Marijuana

The term marijuana refers to the dried flowers of the cannabis plant. These flowers are typically smoked to produce a psychoactive high. The flowers and other parts of the plant can be processed into hashish, oils, extracts, and other refined products that can be smoked, eaten, and vaporized. The effects of the high can change and often vary depending on what the user consumes. General effects of a marijuana high include altered sensory perception, with particularly profound impacts on sight, sound, and taste. It can also induce temporal distortions, making time seem to pass more slowly. Mood changes can occur as these effects tend to be dependent on the user’s mental and emotional state. Many users report that the high causes difficulty with sequential reasoning and problem-solving, but stimulates creativity and free-associative thought. At very high doses, marijuana can also create delusions and hallucinations.

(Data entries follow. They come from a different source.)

(* ===== verification/Arena.v ===== *)
(** * The arena (src/src/arena.hpp, lines 408-422, 845-961, 1203-2110)

    Five tiers over the metadata, the predictor, the remote-free queue with its
    overflow list, the counters, and the bytes of user memory that the hardening
    options read and write.  The functions that try the tiers in turn are
    written with one search for the tier and a function applied to it. *)

From S2P Require Import Prelude.
From S2P Require Import Config.
From S2P Require Import Buddy.
From S2P Require Import Tlsf.
From S2P Require Import Tcache.
From S2P Require Import Mpsc.
From S2P Require Import VaReserve.
From S2P Require Import Owner.
From S2P Require Import Hooks.
From S2P Require Import Book.
From S2P Require Import BuddyBook.
From S2P Require Import TlsfBook.
From S2P Require Import Sheet.
From S2P Require Import Tier.
From S2P Require Import Predict.
From S2P Require Import Harden.
From S2P Require Import Stats.
From S2P Require Import Kernel.
From S2P Require Import Meta.
From S2P Require Import Bucket.

Definition __max_sheets_precise : Z := 512.
Definition __max_sheets_small : Z := 512.
Definition __max_sheets_medium : Z := 512.
Definition __max_sheets_large : Z := 128.
Definition __max_sheets_huge : Z := 128.
Definition __cache_slots_precise : Z := 32.
Definition __cache_slots_small : Z := 16.
Definition __cache_slots_medium : Z := 8.
Definition __cache_slots_large : Z := 4.
Definition __remote_tombstone_size : Z := usize_max.

(** [micron::__chunk] of the failing [push] *)
Definition failed_chunk : chunk := Chunk usize_max usize_max.

Inductive tier_id := Precise | Small | Medium | Large | Huge.

#[export] Instance tier_id_eq_dec : EqDecision tier_id.
Proof. solve_decision. Defined.

(** [_arena_memory] and [_arena_tier] are in [a_meta]; [__remote_ovf] is the list
    threaded through the freed blocks, its head first, as pointer and size. *)
Record arena := Arena {
  a_meta : meta;
  __predict : alloc_predictor;
  _precise : bucket tlsf Tcache.TierCache.cache;
  _small : bucket tlsf Tcache.TierCache.cache;
  _medium : bucket buddy Tcache.TierCache.cache;
  _large : bucket buddy Tcache.TierCache.cache;
  _huge : bucket buddy Tcache.Zero.cache;
  __remote_free : queue;
  __remote_ovf : list (Z * Z);
  a_stats : stats_storage;
  a_bytes : zmap
}.

Section Arena.
Context `{ChunkOps} `{Hardening} `{Settings} `{Platform}.
(** [this], and the embedded node of each tier *)
Context (self : Z) (head_of : tier_id -> Z) (internal_head : Z).

Definition set_meta (a : arena) (e : meta) : arena :=
  Arena e (__predict a) (_precise a) (_small a) (_medium a) (_large a) (_huge a) (__remote_free a) (__remote_ovf a) (a_stats a) (a_bytes a).
Definition set_predict (a : arena) (p : alloc_predictor) : arena :=
  Arena (a_meta a) p (_precise a) (_small a) (_medium a) (_large a) (_huge a) (__remote_free a) (__remote_ovf a) (a_stats a) (a_bytes a).
Definition set_precise (a : arena) b : arena :=
  Arena (a_meta a) (__predict a) b (_small a) (_medium a) (_large a) (_huge a) (__remote_free a) (__remote_ovf a) (a_stats a) (a_bytes a).
Definition set_small (a : arena) b : arena :=
  Arena (a_meta a) (__predict a) (_precise a) b (_medium a) (_large a) (_huge a) (__remote_free a) (__remote_ovf a) (a_stats a) (a_bytes a).
Definition set_medium (a : arena) b : arena :=
  Arena (a_meta a) (__predict a) (_precise a) (_small a) b (_large a) (_huge a) (__remote_free a) (__remote_ovf a) (a_stats a) (a_bytes a).
Definition set_large (a : arena) b : arena :=
  Arena (a_meta a) (__predict a) (_precise a) (_small a) (_medium a) b (_huge a) (__remote_free a) (__remote_ovf a) (a_stats a) (a_bytes a).
Definition set_huge (a : arena) b : arena :=
  Arena (a_meta a) (__predict a) (_precise a) (_small a) (_medium a) (_large a) b (__remote_free a) (__remote_ovf a) (a_stats a) (a_bytes a).
Definition set_remote (a : arena) (q : queue) (l : list (Z * Z)) : arena :=
  Arena (a_meta a) (__predict a) (_precise a) (_small a) (_medium a) (_large a) (_huge a) q l (a_stats a) (a_bytes a).
Definition set_stats (a : arena) (s : stats_storage) : arena :=
  Arena (a_meta a) (__predict a) (_precise a) (_small a) (_medium a) (_large a) (_huge a) (__remote_free a) (__remote_ovf a) s (a_bytes a).
Definition set_user_bytes (a : arena) (m : zmap) : arena :=
  Arena (a_meta a) (__predict a) (_precise a) (_small a) (_medium a) (_large a) (_huge a) (__remote_free a) (__remote_ovf a) (a_stats a) m.

(** [collect_stats] is compiled in with [MICRON_ABC_STATS]. *)
Definition count (S : stat_type) (n : Z) (a : arena) : arena :=
  if __default_collect_stats then set_stats a (collect_stats S (a_stats a) n) else a.

(** ** A tier at a time *)

Definition max_of (t : tier_id) : Z :=
  match t with
  | Precise => __max_sheets_precise | Small => __max_sheets_small | Medium => __max_sheets_medium
  | Large => __max_sheets_large | Huge => __max_sheets_huge
  end.
Definition class_of (t : tier_id) : Z :=
  match t with
  | Precise => __class_precise | Small => __class_small | Medium => __class_medium
  | Large => __class_large | Huge => __class_huge
  end.
Definition sizeof_of (t : tier_id) : Z :=
  match t with Precise | Small => sizeof_tlsf_sheet | _ => sizeof_sheet end.

Definition tier_of (a : arena) (t : tier_id) : tier :=
  match t with
  | Precise => b_tier (_precise a) | Small => b_tier (_small a) | Medium => b_tier (_medium a)
  | Large => b_tier (_large a) | Huge => b_tier (_huge a)
  end.

(** A function of the arena that is a template over the tier *)
Definition tier_fn (X : Type) : Type :=
  forall B C (bk : Book B) (fc : FreeCache C), tier_id -> bucket B C -> meta -> res (X * bucket B C * meta).

Definition on_tier {X} (t : tier_id) (fn : tier_fn X) (a : arena) : res (X * arena) :=
  match t with
  | Precise =>
      let* (x, b, e) := fn _ _ (tlsf_book __class_precise) (linear_cache __cache_slots_precise) Precise (_precise a) (a_meta a) in
      Ok (x, set_meta (set_precise a b) e)
  | Small =>
      let* (x, b, e) := fn _ _ (tlsf_book __class_small) (linear_cache __cache_slots_small) Small (_small a) (a_meta a) in
      Ok (x, set_meta (set_small a b) e)
  | Medium =>
      let* (x, b, e) := fn _ _ (buddy_book __class_medium) (linear_cache __cache_slots_medium) Medium (_medium a) (a_meta a) in
      Ok (x, set_meta (set_medium a b) e)
  | Large =>
      let* (x, b, e) := fn _ _ (buddy_book __class_large) (linear_cache __cache_slots_large) Large (_large a) (a_meta a) in
      Ok (x, set_meta (set_large a b) e)
  | Huge =>
      let* (x, b, e) := fn _ _ (buddy_book __class_huge) no_cache Huge (_huge a) (a_meta a) in
      Ok (x, set_meta (set_huge a b) e)
  end.

(** [if ( ( idx = _precise.find_range(addr) ) >= 0 ) ... else if ...] over [ts] *)
Fixpoint find_in (a : arena) (addr : Z) (ts : list tier_id) : res (option (tier_id * Z)) :=
  match ts with
  | [] => Ok None
  | t :: ts =>
      let* idx := or_fuel (find_range (tier_of a t) addr) in
      if 0 <=? idx then Ok (Some (t, idx)) else find_in a addr ts
  end.

Definition find_tier (a : arena) (addr : Z) : res (option (tier_id * Z)) :=
  find_in a addr [Precise; Small; Medium; Large; Huge].

(** [__dispatch_addr], and its callers that spell the search out; [none] is the
    answer when no tier has the address. *)
Definition dispatch {X} (a : arena) (addr : Z) (none : X) (fn : Z -> tier_fn X) : res (X * arena) :=
  let* found := find_tier a addr in
  match found with
  | None => Ok (none, a)
  | Some (t, idx) => on_tier t (fn idx) a
  end.

Definition __dispatch_addr (a : arena) (addr : Z) (fn : Z -> tier_fn bool) : res (bool * arena) := dispatch a addr false fn.

(** A question about the sheet at the address that changes nothing *)
Definition query {X} (a : arena) (addr : Z) (none : X)
    (fn : forall B, Book B -> tier_id -> sheet B -> res X) : res X :=
  let* (x, _) := dispatch a addr none (fun idx B C bk fc t b e =>
    let* (_, sh) := sheet_of b idx in
    let* x := fn B bk t sh in
    Ok (x, b, e)) in
  Ok x.

(** The tiers whose blocks carry canaries *)
Definition is_tlsf (t : tier_id) : bool := match t with Precise | Small => true | _ => false end.

(** A user pointer in a tier as a block pointer *)
Definition shifted (t : tier_id) (p : Z) : Z :=
  if __default_redzone && is_tlsf t then p - __default_redzone_size else p.

(** ** Adding sheets *)

Definition expand_fn (sz : Z) : tier_fn bool := fun B C bk fc t b e =>
  if is_tlsf t then __expand_tlsf (max_of t) (sizeof_of t) self b e sz
  else __expand_buddy (max_of t) (sizeof_of t) self b e sz.
Definition init_fn (n : Z) : tier_fn bool := fun B C bk fc t b e =>
  let* (b, e) := if is_tlsf t then __init_tlsf (max_of t) (class_of t) (sizeof_of t) (head_of t) self b e n
                 else __init_buddy (max_of t) (class_of t) (sizeof_of t) (head_of t) self b e n in
  Ok (true, b, e).

Definition is_empty (a : arena) (t : tier_id) : bool := Tier.empty (head_of t) (tier_of a t).

Definition __buf_expand_exact (a : arena) (class_sz exact_sz : Z) : res (bool * arena) :=
  let lazy_small := __default_lazy_construct && negb __default_eager_hot_tiers in
  if class_sz <=? __class_small then on_tier Precise (expand_fn exact_sz) a else
  if class_sz <? __class_medium then
    if lazy_small && is_empty a Small then on_tier Small (init_fn (__calculate_space_small __class_small)) a
    else on_tier Small (expand_fn exact_sz) a
  else if class_sz <=? __class_large then
    if lazy_small && is_empty a Medium then on_tier Medium (init_fn __default_magic_size) a
    else on_tier Medium (expand_fn exact_sz) a
  else if class_sz <=? __class_huge then
    if is_empty a Large then on_tier Large (init_fn exact_sz) a else on_tier Large (expand_fn exact_sz) a
  else
    if is_empty a Huge then on_tier Huge (init_fn exact_sz) a else on_tier Huge (expand_fn exact_sz) a.

(** ** Serving a request *)

Definition insert_fn (sz : Z) : tier_fn chunk := fun B C bk fc t b e =>
  let* (c, b) := __cache_pop_or_insert (max_of t) b sz in Ok (c, b, e).
Definition insert_temporal_fn (sz : Z) : tier_fn chunk := fun B C bk fc t b e =>
  let* (c, b) := __bucket_insert_temporal (max_of t) b sz in Ok (c, b, e).

Definition __vmap_alloc (a : arena) (sz : Z) : res (chunk * arena) :=
  if sz <=? __class_small then on_tier Precise (insert_fn sz) a else
  if sz <? __class_medium then on_tier Small (insert_fn sz) a else
  if sz <=? __class_large then on_tier Medium (insert_fn sz) a else
  if sz <=? __class_huge then on_tier Large (insert_fn sz) a else
  on_tier Huge (insert_fn sz) a.

Definition __vmap_launder (a : arena) (sz : Z) : res (chunk * arena) :=
  if sz <? __class_medium then on_tier Small (insert_temporal_fn sz) a else
  if sz <=? __class_large then on_tier Medium (insert_temporal_fn sz) a else
  if sz <=? __class_huge then on_tier Large (insert_temporal_fn sz) a else
  on_tier Huge (insert_temporal_fn sz) a.

Definition __rz_inflate (sz : Z) : Z :=
  if __default_redzone then
    let inflated := u64 (sz + 2 * __default_redzone_size) in
    if inflated <? __class_medium then inflated else
    if sz <? __class_medium then __class_medium else sz
  else sz.

Definition __rz_active (sz : Z) : bool :=
  if __default_redzone then u64 (sz + 2 * __default_redzone_size) <? __class_medium else false.

Definition __rz_apply (a : arena) (memory : chunk) (user_sz : Z) : chunk * arena :=
  let p := ptr memory + __default_redzone_size in
  (Chunk p user_sz, set_user_bytes a (write_redzone (a_bytes a) p user_sz)).

(** ** Questions about an address *)

Definition __vmap_within (a : arena) (addr : Z) : res bool :=
  let* found := find_tier a addr in Ok (if found then true else false).

Definition __vmap_valid_block (a : arena) (addr : Z) : res bool :=
  query a addr false (fun B bk t sh => Ok (is_block_allocated sh (shifted t addr))).

Definition __vmap_locate_at (a : arena) (addr : Z) : res bool :=
  query a addr false (fun B bk t sh => or_abort (find sh (shifted t addr))).

Definition __block_ptr_of (a : arena) (user : Z) : res Z :=
  if __default_redzone then
    let* found := find_in a user [Precise; Small] in
    Ok (if found then user - __default_redzone_size else user)
  else Ok user.

(** No sheet object is looked at here, only the cache of the tier. *)
Definition __is_cached (a : arena) (p : Z) : res bool :=
  let* (x, _) := dispatch a p false (fun idx B C bk fc t b e => Ok (fc_contains (b_cache b) p, b, e)) in
  Ok x.

Definition __size_of_alloc (a : arena) (addr : Z) : res Z :=
  query a addr 0 (fun B bk t sh =>
    let bs := block_size_of sh (shifted t addr) in
    let overhead := if __default_redzone && is_tlsf t then __hdr_offset + 2 * __default_redzone_size else __hdr_offset in
    Ok (if overhead <? bs then bs - overhead else 0)).

Definition is_valid_block (a : arena) (mem : Z) : res bool := if negb (mem =? 0) then __vmap_valid_block a mem else Ok false.
Definition has_provenance (a : arena) (mem : Z) : res bool := if negb (mem =? 0) then __vmap_within a mem else Ok false.
Definition present (a : arena) (mem : Z) : res bool :=
  if negb (mem =? 0) then
    let* located := __vmap_locate_at a mem in
    if located : bool then let* cached := __is_cached a mem in Ok (negb cached) else Ok false
  else Ok false.

Definition __stats_release_size (a : arena) (p fallback : Z) : res Z :=
  if __default_collect_stats then
    let* actual := __size_of_alloc a p in Ok (if negb (actual =? 0) then actual else fallback)
  else Ok fallback.
End Arena.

Smoked or vaporized marijuana enters the bloodstream quickly, while edible preparations are absorbed at a slower rate and usually take at least thirty to sixty minutes to produce any noticeable effects.

Marijuana also has medicinal applications, and its increasing use as a holistic therapy has helped the development of new delivery methods. These include tinctures, balms, transdermal patches, and micro-dosing preparations. Recent statistics indicate that recreational marijuana use is common in the United States. According to data published in the Washington Post in 2017, 55 million American adults, which is about 22 percent of the population, are current marijuana users, while 56 percent of Americans believe marijuana use is “socially acceptable.” Though federal law has prohibited the sale and possession of marijuana since 1937, public opinion surveys indicate that about 60 percent of the American population favors some legalization of marijuana. Allowing marijuana use for medical purposes has more popular support than legalizing its recreational use.

There is a growing advocacy movement for marijuana, which would erase previous convictions from the criminal records of people found guilty of marijuana possession for personal use. However, with marijuana remaining prohibited at the federal level, there is no obvious path forward for such a policy at the national level, even though it has such a strong and growing public support.